This is an investigational study. The making of and infusion of genetically changed NK cells and the drug AP1903 (if you receive it, explained below) are not FDA approved or commercially available for use in this type of disease. They are currently being used for research purposes only. The chemotherapy drugs in this study (fludarabine, cyclophosphamide, and mesna) are commercially available and FDA approved.
Up to 36 patients will take part in this study. All will be enrolled at MD Anderson.

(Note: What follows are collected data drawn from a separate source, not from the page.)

(** Consecutive slices of [k] elements put a list back together. *)
Lemma concat_slices {A} (k n : nat) (l : list A) :
  concat (map (fun i => take k (drop (i * k) l)) (seq 0 n)) = take (n * k) l.
Proof.
  induction n as [|n IH]; [done|]. rewrite seq_S, map_app, concat_app, IH. cbn [map concat].
  rewrite app_nil_r, Nat.add_0_l, (take_take_drop l (n * k) k). f_equal. lia.
Qed.

Lemma mapM_all_ok {E A B} (f : A -> outcome E B) (g : A -> B) l :
  Forall (fun x => f x = Ok (g x)) l -> mapM f l = Ok (map g l).
Proof. induction 1 as [|x l Hx _ IH]; [done|]. cbn. rewrite Hx. cbn. by rewrite IH. Qed.

Lemma Ok_inj {E A} (a b : A) : @Ok E A a = Ok b -> a = b.
Proof. by intros [=]. Qed.

(** An outcome that is a value came through each step. *)
Lemma ok_bind {E A B} (a : A) (k : A -> outcome E B) : (Ok a ≫= k) = k a.
Proof. done. Qed.

Lemma obind_ok {E A B} (m : outcome E A) (k : A -> outcome E B) b :
  (m ≫= k) = Ok b -> exists a, m = Ok a /\ k a = Ok b.
Proof. destruct m as [a| |]; [|discriminate..]. intros H. by exists a. Qed.

Lemma obind_panic {E A B} (m : outcome E A) (k : A -> outcome E B) :
  m <> Panic -> (forall a, m = Ok a -> k a <> Panic) -> (m ≫= k) <> Panic.
Proof. intros H1 H2. destruct m as [a| |]; [by apply H2|done|done]. Qed.

(** Split a successful sequence into its steps: [ok_step H as a Ha] takes the first. *)
Tactic Notation "ok_step" ident(H) "as" ident(a) ident(Ha) :=
  apply obind_ok in H as (a & Ha & H).

#[export] Hint Resolve zlen_nonneg b2z_range int32_range be_combine_range le_combine_range : orfc.
#[export] Hint Rewrite @zlen_app length_be_split length_le_split be_combine_split le_combine_split
  z2b_b2z b2z_z2b : orfc.

(** A stateful sequence that succeeds has succeeded at each step. *)
Lemma bind_inv {E S A B} (m : stm E S A) (k : A -> stm E S B) s b s' :
  (m ≫= k) s = (Ok b, s') -> exists a s1, m s = (Ok a, s1) /\ k a s1 = (Ok b, s').
Proof. unfold mbind, stm_bind. destruct (m s) as [[a| |] s1]; intros H; try discriminate. by exists a, s1. Qed.

(** ** Reading at a known place *)
Lemma be_uint_app {E} n (l rest : bytes) : length l = n -> be_uint (E := E) n (l ++ rest) = Ok (be_combine l).
Proof. intros <-. unfold be_uint. case_tests; [len_lia|]. by rewrite take_app_length. Qed.

Lemma go_from_app {E A} (l rest : list A) a : a = zlen l -> go_from (E := E) (l ++ rest) a = Ok rest.
Proof.
  intros ->. unfold go_from. rewrite <- (app_nil_r rest) at 1. rewrite go_slice_mid; [done|done|by rewrite zlen_app].
Qed.

Lemma be_round n v : 0 <= v < 256 ^ Z.of_nat n -> be_combine (be_split n v) = v.
Proof. intros H. rewrite be_combine_split. by apply Z.mod_small. Qed.

(** A list of known prefix length, cut. *)
Lemma cut_prefix {A} (n : nat) (l : list A) : (n <= length l)%nat -> exists p r, l = p ++ r /\ length p = n.
Proof. intros H. exists (take n l), (drop n l). split; [by rewrite take_drop|]. rewrite length_take. lia. Qed.

Lemma be_split_bytes n (l : bytes) : length l = n -> be_split n (be_combine l) = l.
Proof. intros <-. apply be_split_combine. Qed.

|Condition or disease||Intervention/treatment||Phase|
|B-Lymphoid Malignancies Acute Lymphocytic Leukemia Chronic Lymphocytic Leukemia Non-hodgkin Lymphoma||Drug: Fludarabine Drug: Cyclophosphamide Drug: Mesna Biological: iC9/CAR.19/IL15-Transduced CB-NK Cells Drug: AP1903||Phase 1 Phase 2|
Hide Detailed Description
The process of changing the DNA (the genetic material in cells) of NK cells is called "gene transfer." NK cells will be separated out from frozen cord blood using a machine. Researchers then perform a gene transfer to change the NK cells' DNA, and then inject the genetically changed NK cells into the body of the patient receiving the transplant.
NK Cell Dose Levels:
If participant chooses to participate in this study, participant will be assigned to a dose level of CAR-NK cells based on when participant joined this study. Up to 3 dose levels of CAR-NK cells will be tested. Up to 12 participants will be enrolled at each dose level until the highest tolerable dose level is found. Each new group will receive a higher dose than the group before it, if no intolerable side effects were seen. This will continue until the highest tolerable dose of CAR-NK cells is found. When the highest tolerable dose is found, more participants may be enrolled at that dose level.

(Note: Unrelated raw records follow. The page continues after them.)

(** Two runs of the same length and value are the same. *)
Lemma dec_value_inj s t :
  all_digits s -> all_digits t -> length s = length t -> dec_value s = dec_value t -> s = t.
Proof.
  intros Hs. revert t. induction Hs as [|b s Hb Hs IH]; intros t Ht Hl Hv; [by destruct t|].
  destruct Ht as [|c t Hc Ht]; [done|]. injection Hl as Hl. rewrite !dec_value_cons in Hv.
  pose proof (dec_value_range s Hs) as R1. pose proof (dec_value_range t Ht) as R2.
  unfold zlen in *. rewrite Hl in *. set (p := 10 ^ Z.of_nat (length t)) in *.
  assert (digit_value b = digit_value c) as E.
  { apply digit_range in Hb, Hc. assert (digit_value b * p - digit_value c * p = dec_value t - dec_value s) by lia.
    assert (- p < (digit_value b - digit_value c) * p < p) by lia. nia. }
  f_equal; [by apply digit_inj|]. apply IH; try done. rewrite E in Hv. lia.
Qed.

Lemma contains_nonzero_value s : all_digits s -> contains_nonzero s = negb (dec_value s =? 0).
Proof.
  induction 1 as [|b s Hb Hs IH]; [done|]. unfold contains_nonzero in *. cbn [existsb]. rewrite IH, dec_value_cons.
  pose proof (dec_value_range s Hs). pose proof (pow10_pos (zlen s) (zlen_nonneg s)).
  pose proof (digit_range b Hb) as Hd. unfold nonzero_digit, digit_value, in_range in *.
  case_tests; try nia; reflexivity.
Qed.

Lemma contains_nonzero_false s : all_digits s -> contains_nonzero s = false -> dec_value s = 0.
Proof.
  intros Hs. rewrite contains_nonzero_value by done. destruct (Z.eqb_spec (dec_value s) 0); done.
Qed.

Lemma trim_left_zeros_spec s :
  exists n, s = replicate n x30 ++ trim_left_zeros s /\
    match trim_left_zeros s with [] => True | b :: _ => b <> x30 end.
Proof.
  induction s as [|b s (n & E & Hh)]; [by exists 0%nat|]. cbn [trim_left_zeros].
  destruct (bool_decide (b = x30)) eqn:Eb; [apply bool_decide_eq_true in Eb|apply bool_decide_eq_false in Eb].
  - exists (S n). subst b. split; [|done]. cbn. by rewrite <- E.
  - by exists 0%nat.
Qed.

(** A run without leading zeros has as many digits as its value needs. *)
Lemma leading_digit_bound b s :
  all_digits (b :: s) -> b <> x30 -> 10 ^ zlen s <= dec_value (b :: s).
Proof.
  intros H Hb. apply Forall_cons in H as [Hd Hs]. rewrite dec_value_cons.
  pose proof (dec_value_range s Hs). pose proof (digit_range b Hd).
  assert (digit_value b <> 0) by (intros E; apply Hb, digit_inj; by rewrite E). nia.
Qed.

Lemma forallb_digits s : forallb is_digit s = true <-> all_digits s.
Proof. split; intros H; [|by induction H as [|b s Hb _ IH]; cbn; rewrite ?Hb, ?IH].
  induction s as [|b s IH]; [constructor|]. cbn in H. apply andb_true_iff in H as [? ?]. constructor; auto.
Qed.
(* ===== verification/PackedDecimal.v ===== *)
(** Package [value], internal/value/packed_decimal.go: ABAP packed decimals (TYPE P), a
    binary-coded decimal with two digits per byte and the sign in the last nibble.

    The theorems: the encoder accepts a decimal text exactly when its value, scaled by the
    number of decimals, is an integer that fits, and the bytes then hold that integer; every
    packed value that decodes encodes back to itself up to the choice of sign nibble; and an
    exponent close to the largest [int] makes the encoder panic. *)
From stdpp Require Import base list numbers strings.
From Stdlib Require Import ZArith Lia Strings.Byte.
From S2P Require Import Prelude Errors Text.

Open Scope Z_scope.

Definition errPackedRange : error := EValue ErrPackedRange.
Definition errPackedDecode : error := EValue ErrPackedDecode.

Definition maxPackedDecimalTextLength : Z := 4096.

(** ** The decimal pattern

    An optional sign (group 1); digits (2) with an optional point and further digits (3), or
    a point and digits (4); an optional [e] or [E] with a signed exponent (5); the end of the
    text.  The pattern is deterministic: where a group can end is decided by the next byte. *)
Record submatch : Type := mkSubmatch { m1 : bytes; m2 : bytes; m3 : bytes; m4 : bytes; m5 : bytes }.
(** dateOrdinal counts days: on every valid date but the last the next day of the calendar,
    with its leap years and the ten days dropped in October 1582, has the next ordinal. *)
Theorem ordinal_counts_days d :
  valid_date d -> d <> mkDate 9999 12 31 ->
  valid_date (next_day d) /\ exists o, dateOrdinal d = Ok o /\ dateOrdinal (next_day d) = Ok (o + 1).
Proof.
  intros Hv Hne. pose proof (valid_day_bounds d Hv) as Hb. destruct d as [y m d].
  pose proof Hv as [Hy Hm Hd Ha]; cbn [cd_year cd_month cd_day] in *. unfold next_day; cbn [cd_year cd_month cd_day].
  destruct (_ && (d =? 4)) eqn:Eg.
  { apply andb_true_iff in Eg as [Eg ->%Z.eqb_eq]. apply andb_true_iff in Eg as [->%Z.eqb_eq ->%Z.eqb_eq].
    assert (valid_date (mkDate 1582 10 15)) as Hv'
      by (split; [by cbn|by cbn|by split; vm_compute|by vm_compute]).
    split; [done|]. rewrite !ordinal_of_valid by done. eexists. split; [reflexivity|]. by vm_compute. }
  assert (forall d', valid_date d' -> forall o o', dateOrdinal d' = Ok o' -> o' = o + 1 ->
    valid_date d' /\ (exists p, (Ok o : res Z) = Ok p /\ dateOrdinal d' = Ok (p + 1))) as Hclose.
  { intros d' Hv' o o' Ho ->. split; [done|]. by exists o. }
  rewrite (ordinal_of_valid _ Hv). cbn [cd_year cd_month cd_day].
  destruct (d <? last_day y m) eqn:El.
  { destruct (next_inside y m d Hv Eg) as [Hv' Hi]; [lia|]. eapply Hclose; [done|by apply ordinal_of_valid|]. cbn [cd_year cd_month cd_day]. lia. }
  assert (d = last_day y m) as -> by lia. rewrite last_index by done.
  assert (cum y (Z.to_nat (m - 1)) + month_len y m = cum y (Z.to_nat m)) as Hc.
  { replace (Z.to_nat m) with (S (Z.to_nat (m - 1))) by lia. rewrite cum_S. do 2 f_equal. lia. }
  destruct (m <? 12) eqn:E12.
  - destruct (first_of_month y (m + 1)) as [Hv' Hi]; [lia..|]. eapply Hclose; [done|by apply ordinal_of_valid|].
    cbn [cd_year cd_month cd_day]. rewrite Hi. replace (m + 1 - 1) with m by lia. lia.
  - assert (m = 12) as -> by lia. change (last_day y 12) with 31 in *.
    assert (y <> 9999) by (intros ->; done). destruct (first_of_month (y + 1) 1) as [Hv' Hi]; [lia..|].
    eapply Hclose; [done|by apply ordinal_of_valid|]. cbn [cd_year cd_month cd_day]. rewrite Hi, year_length by lia.
    change (Z.to_nat (1 - 1)) with 0%nat. change (cum (y + 1) 0) with 0. change (Z.to_nat 12) with 12%nat in Hc. lia.
Qed.
(* ===== verification/DecimalFloat.v ===== *)
(** Package [value], internal/value/decimal_float.go: the decimal floating-point types DECF16
    and DECF34, IEEE 754 decimal64 and decimal128 in the densely packed encoding, stored
    little-endian.

    [math/big.Int] is [Z].  The theorems: three digits survive the packing of a declet; a
    finite text is accepted exactly when its value is representable without rounding, and
    keeps that value; what the encoder wrote, the decoder reads back; and every decoded text
    encodes again to a value with the same text. *)
From stdpp Require Import base list numbers strings pretty sets.
From Stdlib Require Import ZArith Lia Strings.Byte.
From S2P Require Import Prelude Errors Text PackedDecimal ClassicTemporal.

Open Scope Z_scope.

Definition errDecimalFloat : error := EValue ErrDecimalFloat.

Record decimalFloatFormat : Type := mkFormat {
  df_byteLength : Z;
  df_precision : Z;
  df_exponentContinuationBits : Z;
  df_coefficientContinuationBits : Z;
  df_exponentBias : Z;
}.

Definition decf16 : decimalFloatFormat := mkFormat 8 16 8 50 398.
Definition decf34 : decimalFloatFormat := mkFormat 16 34 12 110 6176.

Definition maxDecimalFloatTextLength : Z := 4096.

(** ** Declets *)
Definition encodeDpdDeclet (value : Z) : res Z :=
  let left := Z.quot value 100 in
  let middle := Z.rem (Z.quot value 10) 10 in
  let right := Z.rem value 10 in
  let largePattern := 0 in
  let largePattern := if 8 <=? left then Z.lor largePattern 4 else largePattern in
  let largePattern := if 8 <=? middle then Z.lor largePattern 2 else largePattern in
  let largePattern := if 8 <=? right then Z.lor largePattern 1 else largePattern in
  let r1 := Z.land right 1 in
  let m1 := Z.land middle 1 in
  let l1 := Z.land left 1 in
  let r6 := Z.land right 6 in
  if largePattern =? 0 then Ok (Z.lor (Z.lor (Z.shiftl left 7) (Z.shiftl middle 4)) right)
  else if largePattern =? 1 then Ok (Z.lor (Z.lor (Z.lor (Z.shiftl left 7) (Z.shiftl middle 4)) 8) r1)
  else if largePattern =? 2 then
    Ok (Z.lor (Z.lor (Z.lor (Z.shiftl left 7) (Z.shiftl (Z.lor r6 m1) 4)) 10) r1)
  else if largePattern =? 4 then
    Ok (Z.lor (Z.lor (Z.lor (Z.shiftl (Z.lor r6 l1) 7) (Z.shiftl middle 4)) 12) r1)
  else if largePattern =? 6 then
    Ok (Z.lor (Z.lor (Z.lor (Z.shiftl (Z.lor r6 l1) 7) (Z.shiftl m1 4)) 14) r1)
  else if largePattern =? 5 then
    Ok (Z.lor (Z.lor (Z.lor (Z.shiftl (Z.lor (Z.land middle 6) l1) 7) (Z.shiftl (Z.lor 2 m1) 4)) 14) r1)
  else if largePattern =? 3 then
    Ok (Z.lor (Z.lor (Z.lor (Z.shiftl left 7) (Z.shiftl (Z.lor 4 m1) 4)) 14) r1)
  else if largePattern =? 7 then
    Ok (Z.lor (Z.lor (Z.lor (Z.shiftl l1 7) (Z.shiftl (Z.lor 6 m1) 4)) 14) r1)
  else Panic.

Definition bit_at (code i : Z) : Z := Z.land (Z.shiftr code i) 1.

Definition decodeDpdDeclet (code : Z) : Z :=
  let pqr := Z.land (Z.shiftr code 7) 7 in
  let stu := Z.land (Z.shiftr code 4) 7 in
  let v := bit_at code 3 in
  let w := bit_at code 2 in
  let x := bit_at code 1 in
  let y := Z.land code 1 in
  let pq := Z.lor (Z.shiftl (bit_at code 9) 2) (Z.shiftl (bit_at code 8) 1) in
  let '(left_, middle, right_) :=
    if v =? 0 then (pqr, stu, Z.land code 7)
    else if (w =? 0) && (x =? 0) then (pqr, stu, 8 + y)
    else if (w =? 0) && (x =? 1) then
      (pqr, 8 + bit_at code 4, Z.lor (Z.lor (Z.shiftl (bit_at code 6) 2) (Z.shiftl (bit_at code 5) 1)) y)
    else if (w =? 1) && (x =? 0) then (8 + bit_at code 7, stu, Z.lor pq y)
    else
      let st := Z.land (Z.shiftr code 5) 3 in
      if st =? 0 then (8 + bit_at code 7, 8 + bit_at code 4, Z.lor pq y)
      else if st =? 1 then (8 + bit_at code 7, Z.lor pq (bit_at code 4), 8 + y)
      else if st =? 2 then (pqr, 8 + bit_at code 4, 8 + y)
      else (8 + bit_at code 7, 8 + bit_at code 4, 8 + y) in
  left_ * 100 + middle * 10 + right_.

(** ** The coefficient, three digits to ten bits *)

(** The loop of [encodeCoefficientContinuation]; a slice past the end panics. *)
Fixpoint continuation_loop (digits : bytes) (encoded : Z) : res Z :=
  match digits with
  | [] => Ok encoded
  | a :: b :: c :: digits =>
      code ← encodeDpdDeclet (atoi [a; b; c]);
      continuation_loop digits (Z.lor (Z.shiftl encoded 10) code)
  | _ => Panic
  end.

Definition encodeCoefficientContinuation (digits : bytes) : res Z := continuation_loop digits 0.

Definition leftPad (s : bytes) (width : Z) : bytes :=
  if width <=? zlen s then s else replicate (Z.to_nat (width - zlen s)) x30 ++ s.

Length of Study Participation:
Participant may be taking part in this study for up to 1 year.
Tests Before Study Drug Administration:
Before participant receives study drugs:
- Blood (about 4 tablespoons) will be drawn for research tests. This blood will be used as a baseline to study the immune system before starting treatment.
- If participant's doctor thinks it is needed, participant will have a bone marrow aspiration and biopsy to check the status of the disease and for research tests. To collect a bone marrow aspiration/biopsy, an area of the hip is numbed with anesthetic, and a small amount of bone marrow and bone is withdrawn through a large needle.
Within 7 days before participant receives study drugs:
- Participant will have a physical exam.
- Blood (about 4 tablespoons) will be drawn for routine tests. If participant can become pregnant, part of the blood will be used for a pregnancy test.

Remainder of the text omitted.